__What needs to be done__: Reproduce exactly the lines below, from the first through the one containing "rewrite Z.lxor_spec, !testbit_mod_pow2, Z.lxor_spec", and nothing more.

__Data shown__:
Lemma step_one_byte_spec b p l : byte_ok b -> 0 <= l -> step_one_byte c (b :: p, l) = Some (p, zpow 8 (Z.lxor l b)).
Proof using Htable0 Hpoly.
  intros Hb Hl. unfold step_one_byte.
  assert (Z.lxor (Z.land l 255) b = Z.lxor l b mod 2 ^ 8) as ->.
  { change 255 with (Z.ones 8). rewrite Z.land_ones by lia. apply Z.bits_inj'. intros i Hi.
    rewrite Z.lxor_spec, !testbit_mod_pow2, Z.lxor_spec by lia. destruct (Z.ltb_spec i 8); [done|].
    rewrite (testbit_bounded b 8); [done|exact Hb|lia]. }
  rewrite Htable0 by (apply Z.mod_pos_bound; lia). run. pairs. rewrite (zpow_split 8 (Z.lxor l b)) by lia.
  f_equal. unfold ushr. rewrite Z.shiftr_lxor. rewrite (Z.shiftr_div_pow2 b), (Z.div_small b) by (exact Hb || lia).
  by rewrite Z.lxor_0_r.
Qed.

(** The loop over single bytes, until [left] of them are left. *)
Lemma bytes_loop p l left : Forall byte_ok p -> 0 <= l < 2 ^ 32 -> (left <= length p)%nat ->
  while_ (length p) (fun '(p, _) => negb (length p =? left)%nat) (step_one_byte c) (p, l) =
    Some (drop (length p - left) p, crc_bytes l (take (length p - left) p)).
Proof using Htable0 Hpoly.
  intros Hp Hl Hle.
  change (p, l) with ((fun k => (drop k p, crc_bytes l (take k p))) O).
  rewrite (while_steps (fun k => (drop k p, crc_bytes l (take k p))) (length p - left)); [done|lia| |].
  - intros k Hk. rewrite length_drop. split; [lia|].
    destruct (lookup_lt_is_Some_2 p k) as [b Hb]; [lia|].
    rewrite (drop_S p b k) by done. rewrite step_one_byte_spec.
    + rewrite (take_S_r p k b) by done. by rewrite crc_bytes_app.
    + by eapply Forall_lookup_1.
    + apply crc_bytes_range; [done|]. by apply Forall_take.
  - rewrite length_drop. lia.
Qed.
Lemma unextend_spec p n : Forall byte_ok p -> Z.of_nat n < 2 ^ 64 ->
  UnextendCrc32cByZeroes engine (crc32c (p ++ replicate n 0)) (Z.of_nat n) = Some (crc32c p).
Proof using Hengine.
  intros Hp Hn. unfold UnextendCrc32cByZeroes, crc32c. rewrite xor_twice, crc_bytes_app, crc_bytes_zeroes.
  rewrite UnextendByZeroes_zpow by (lia || (apply crc_bytes_range; [exact poly_range|lia|done])). by run.
Qed.

Lemma concat_spec p q : Forall byte_ok p -> Forall byte_ok q -> Z.of_nat (length q) < 2 ^ 64 ->
  concat_crc32c engine (crc32c p) (crc32c q) (Z.of_nat (length q)) = Some (crc32c (p ++ q)).
Proof using Hengine.
  intros Hp Hq Hn. unfold concat_crc32c. rewrite ExtendByZeroes_spec by (lia || by apply crc32c_range). run.
  by rewrite crc32c_app.
Qed.

Lemma remove_prefix_spec p q : Forall byte_ok p -> Forall byte_ok q -> Z.of_nat (length q) < 2 ^ 64 ->
  remove_crc32c_prefix engine (crc32c p) (crc32c (p ++ q)) (Z.of_nat (length q)) = Some (crc32c q).
Proof using Hengine.
  intros Hp Hq Hn. unfold remove_crc32c_prefix, concat_crc32c.
  rewrite ExtendByZeroes_spec by (lia || by apply crc32c_range). run.
  rewrite crc32c_app by done. rewrite <- Z.lxor_assoc, Z.lxor_nilpotent. by rewrite Z.lxor_0_l.
Qed.

Lemma remove_suffix_spec p q : Forall byte_ok p -> Forall byte_ok q -> Z.of_nat (length q) < 2 ^ 64 ->
  remove_crc32c_suffix engine (crc32c (p ++ q)) (crc32c q) (Z.of_nat (length q)) = Some (crc32c p).
Proof using Hengine.
  intros Hp Hq Hn. unfold remove_crc32c_suffix.
  rewrite crc32c_app, Z.lxor_assoc, Z.lxor_nilpotent, Z.lxor_0_r by done.
  apply UnextendByZeroes_zpow; [by apply crc32c_range|lia].
Qed.

(** *** Copying *)

Lemma sub_view_ok v offset n : view_ok v -> (offset + n <= length (bytes v))%nat -> view_ok (sub_view v offset n).
Proof using.
  intros (Hp & Ha & Hb) Hle. unfold view_ok, sub_view, uadd. cbn [bytes address]. rewrite length_take, length_drop.
  rewrite wrap_small by lia. split; [by apply Forall_take, Forall_drop|lia].
Qed.

Lemma memcpy_spec dst data offset n : (offset + n <= length data)%nat -> (length data <= length dst)%nat ->
  memcpy (take offset data ++ drop offset dst) offset (take n (drop offset data)) =
    Some (take (offset + n) data ++ drop (offset + n) dst).
Proof using.
  intros Hn Hle. unfold memcpy. assert (length (take offset data) = offset) as Eo by (rewrite length_take; lia).
  assert (length (take n (drop offset data)) = n) as En by (rewrite length_take, length_drop; lia).
  rewrite length_app, length_drop, Eo, En. rewrite (proj2 (Nat.leb_le _ _)) by lia. f_equal.
  rewrite take_app_le, take_take, Nat.min_id by lia.
  rewrite drop_app_ge by lia. rewrite drop_drop, Eo. rewrite app_assoc. f_equal; [|f_equal; lia].
  by rewrite take_take_drop.
Qed.

Lemma copy_step p dst v offset n : Forall byte_ok p -> view_ok v ->
  (offset + n <= length (bytes v))%nat -> (length (bytes v) <= length dst)%nat ->
  extend_crc32c little kNeedAlignedLoads kPrefetchHorizon engine simd (crc32c (p ++ take offset (bytes v))) (sub_view v offset n) =
    Some (crc32c (p ++ take (offset + n) (bytes v))) /\
  memcpy (take offset (bytes v) ++ drop offset dst) offset (bytes (sub_view v offset n)) =
    Some (take (offset + n) (bytes v) ++ drop (offset + n) dst).
Proof using Hhorizon Hengine Hsimd.
  intros Hp Hv Hn Hd. split; [|by apply memcpy_spec].
  rewrite extend_append.
  - cbn [sub_view bytes]. by rewrite <- app_assoc, take_take_drop.
  - apply Forall_app. split; [done|]. apply Forall_take, Hv.
  - by apply sub_view_ok.
Qed.

Lemma copy_spec p dst v : Forall byte_ok p -> view_ok v -> (length (bytes v) <= length dst)%nat ->
  memcpy_crc32c little kNeedAlignedLoads kPrefetchHorizon engine simd dst v (crc32c p) =
    Some (crc32c (p ++ bytes v), bytes v ++ drop (length (bytes v)) dst).
Proof using Hhorizon Hengine Hsimd.
  intros Hp Hv Hd. unfold memcpy_crc32c, fallback_Compute. set (block := Z.to_nat 8192).
  assert (0 < block)%nat as Hb by (unfold block; lia). clearbody block.
  match goal with |- context [while_ _ ?cond ?body _] =>
    destruct (while_rule (fun '(offset, crc, d) => (offset <= length (bytes v))%nat /\ crc = crc32c (p ++ take offset (bytes v)) /\
        d = take offset (bytes v) ++ drop offset dst)
      (fun '(offset, _, _) => length (bytes v) - offset)%nat cond body (S (length (bytes v))) (0%nat, crc32c p, dst))
      as (((offset & crc) & d) & -> & (Ho & -> & ->) & Hend) end.
  - rewrite take_0, app_nil_r. split; [lia|done].
  - lia.
  - intros ((offset & crc) & d) (Ho & -> & ->) Hc. assert (offset + block < length (bytes v))%nat as Hlt by lia.
    destruct (copy_step p dst v offset block Hp Hv) as [-> E]; [lia|done|]. run. rewrite E. run.
    eexists (_, _, _). split; [done|]. split; [|lia]. split; [lia|done].
  - run. destruct (Nat.ltb_spec offset (length (bytes v))).
    + destruct (copy_step p dst v offset (length (bytes v) - offset) Hp Hv) as [-> E]; [lia|done|]. run. rewrite E. run.
      replace (offset + (length (bytes v) - offset))%nat with (length (bytes v)) by lia. by rewrite take_ge by lia.
    + replace offset with (length (bytes v)) by lia. by rewrite take_ge by lia.
Qed.

End Proofs.

(** C30: The engine that [InitTables] builds, whatever the memory held before, computes CRC-32C on hosts of either
    byte order, with and without aligned loads or the instructions of the processor: the checksum of a string, of a
    string extended by another (where the code goes through words, strides of four words or single instructions), and of
    a string while it is copied, is the register of the bitwise division of all of its bytes. *)
Theorem crc32c_correct uninit : exists engine, InitTables uninit = Some engine /\
  forall little kNeedAlignedLoads kPrefetchHorizon simd p v dst,
    64 <= kPrefetchHorizon -> (forall i, simd = Some i -> simd_ok i) -> Forall byte_ok p -> view_ok v ->
    (length (bytes v) <= length dst)%nat ->
    compute_crc32c little kNeedAlignedLoads kPrefetchHorizon engine simd v = Some (crc32c (bytes v)) /\
    extend_crc32c little kNeedAlignedLoads kPrefetchHorizon engine simd (crc32c p) v = Some (crc32c (p ++ bytes v)) /\
    memcpy_crc32c little kNeedAlignedLoads kPrefetchHorizon engine simd dst v (crc32c p) =
      Some (crc32c (p ++ bytes v), bytes v ++ drop (length (bytes v)) dst).
Proof.
  destruct (InitTables_spec uninit) as (engine & E & He). exists engine. split; [done|].
  intros. split; [by apply compute_spec|]. split; [by apply extend_append|by apply copy_spec].
Qed.

(** An instance of the instructions, and the nine digits. *)
Definition documented_simd : crc_simd := {|
  CRC32_u8 := fun crc v => zpow kCrc32cPoly 8 (Z.lxor crc v);
  CRC32_u16 := fun crc v => zpow kCrc32cPoly 16 (Z.lxor crc v);
  CRC32_u32 := fun crc v => zpow kCrc32cPoly 32 (Z.lxor crc v);
  CRC32_u64 := fun crc v => zpow kCrc32cPoly 64 (Z.lxor crc v)
|}.

Lemma documented_simd_ok : simd_ok documented_simd.
Proof. intros crc v _ _. done. Qed.

Definition digits : string_view := {| address := 4097; bytes := [49; 50; 51; 52; 53; 54; 55; 56; 57] |}.
(** C19: The capped edit distance never leaves its 102 by 102 array nor reads a cell that it has not written, and it is
    the distance by insertions, deletions, replacements and swaps of neighbours that the recursion defines, cut at one
    more than the smaller of the cutoff and 100, which is also what strings above 100 characters get. *)
Theorem capped_distance_correct s1 s2 cutoff : 0 <= cutoff < 256 ->
  CappedDamerauLevenshteinDistance s1 s2 cutoff =
  Some (let limit := Z.min 100 cutoff + 1 in
        if (100 <? length s1)%nat || (100 <? length s2)%nat then limit else Z.min (distance s1 s2) limit).
Proof.
  assert (forall a b, 0 <= cutoff < 256 -> (length a <= length b)%nat ->
    (if (Z.of_nat (length a) + Z.min 100 cutoff <? Z.of_nat (length b)) || (100 <? Z.of_nat (length b)) then Some (wrap 8 (Z.min 100 cutoff + 1))
     else if Z.of_nat (length a) =? 0 then Some (wrap 8 (Z.of_nat (length b)))
     else
       d ← iota_row (Z.min 100 cutoff + 1) ∅; d ← set_cell d 0 (wrap 8 (Z.min 100 cutoff + 1)) (wrap 8 (Z.min 100 cutoff + 1));
       '(_, d) ← while_ (length a) (fun '(i, _) => i <=? Z.of_nat (length a))
         (fun '(i, d) => d ← fill_row (Z.min 100 cutoff) (wrap 8 (Z.min 100 cutoff - wrap 8 (Z.of_nat (length b) - Z.of_nat (length a)))) (Z.min 100 cutoff) a b i d; Some (i + 1, d)) (1, d);
       cell d (Z.of_nat (length a)) (Z.of_nat (length b))) =
    Some (if (100 <? length b)%nat then Z.min 100 cutoff + 1 else Z.min (distance a b) (Z.min 100 cutoff + 1))) as H.
  { intros a b Hcut Hle. rewrite (wrap_small 8 (Z.min 100 cutoff + 1)) by lia. pose proof (distance_diag a b).
    destruct (Z.ltb_spec (Z.of_nat (length a) + Z.min 100 cutoff) (Z.of_nat (length b))); cbn [orb]; [f_equal; destruct (Nat.ltb_spec 100 (length b)); lia|].
    destruct (Z.ltb_spec 100 (Z.of_nat (length b))); [f_equal; destruct (Nat.ltb_spec 100 (length b)); lia|].
    destruct (Nat.ltb_spec 100 (length b)); [lia|].
    destruct (Z.eqb_spec (Z.of_nat (length a)) 0) as [E0|].
    - destruct a; [|done]. rewrite wrap_small by (cbn [length] in *; lia). f_equal. pose proof (D_0_l [] b (length b) ltac:(lia)) as Hd. unfold D in Hd.
      rewrite take_nil, take_ge in Hd by lia. rewrite Hd. cbn [length] in *. lia.
    - rewrite (wrap_small 8 (Z.of_nat (length b) - _)), (wrap_small 8 (Z.min 100 cutoff - _)) by lia.
      destruct (capped_sorted a b cutoff) as (d & -> & ->); try done; lia. }
  intros Hcut. unfold CappedDamerauLevenshteinDistance. cbv zeta. unfold MAX_SIZE.
  destruct (Nat.ltb_spec (length s2) (length s1)); cbn beta iota; rewrite H by lia; f_equal.
  - rewrite (distance_sym s2 s1). destruct (Nat.ltb_spec 100 (length s1)), (Nat.ltb_spec 100 (length s2)); (done || lia).
  - destruct (Nat.ltb_spec 100 (length s1)), (Nat.ltb_spec 100 (length s2)); (done || lia).
Qed.
Lemma reverse_ok c nodes limbo is_held node v tail p : inv c nodes limbo is_held -> the_consumer c = C_reverse node v tail p -> consumer_ok c nodes.
Proof.
  intros Hi Es. consumer_inv Hi Es. match goal with H : held _ _ _ _ _ _ |- _ => rename H into Hh end.
  match goal with H : heap _ !! _ = Some _ |- _ => rename H into En end.
  assert (exists m, heap (queue c) !! p0 = Some m) as [m Em].
  { assert (is_Some (heap (queue c) !! p0)) as [m E]; [|by exists m]. apply (inv_alloc _ _ _ _ Hi). left. right. apply elem_of_app. right. by left. }
  pose proof (held_mid _ _ _ _ _ _ Hh) as Hmid. apply linked_app in Hmid as [_ [Hmid _]]. unfold next_of in Hmid. rewrite Em in Hmid. simpl in Hmid.
  destruct (decide (next m = UNCONNECTED)) as [E|E].
  - eapply (ok_intro _ _ _ _ (a :: pre ++ p0 :: post ++ back)); [rewrite Es; simpl; rewrite Em; simpl; by rewrite decide_True| |].
    { intros Hu. destruct (Hu p0); [right; apply elem_of_app; right; by left|]. unfold next_of. rewrite Em. simpl. congruence. }
    apply inv_same; [exact Hi| |done]. by eapply at_reverse.
  - eapply (ok_intro _ _ _ _ (a :: pre ++ p0 :: post ++ back)); [rewrite Es; simpl; rewrite Em; simpl; by rewrite decide_False|intros _ _; rewrite Es; simpl; lia|]. apply inv_same; [exact Hi| |done].
    assert (next m = at_node (end_of a pre)) as -> by (destruct Hmid; congruence). apply at_reverse_next with post back n; try done.
    unfold next_of. rewrite Em. simpl. destruct Hmid; congruence.
Qed.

__Exercise solution__:
Lemma step_one_byte_spec b p l : byte_ok b -> 0 <= l -> step_one_byte c (b :: p, l) = Some (p, zpow 8 (Z.lxor l b)).
Proof using Htable0 Hpoly.
  intros Hb Hl. unfold step_one_byte.
  assert (Z.lxor (Z.land l 255) b = Z.lxor l b mod 2 ^ 8) as ->.
  { change 255 with (Z.ones 8). rewrite Z.land_ones by lia. apply Z.bits_inj'. intros i Hi.
    rewrite Z.lxor_spec, !testbit_mod_pow2, Z.lxor_spec by lia. destruct (Z.ltb_spec i 8); [done|].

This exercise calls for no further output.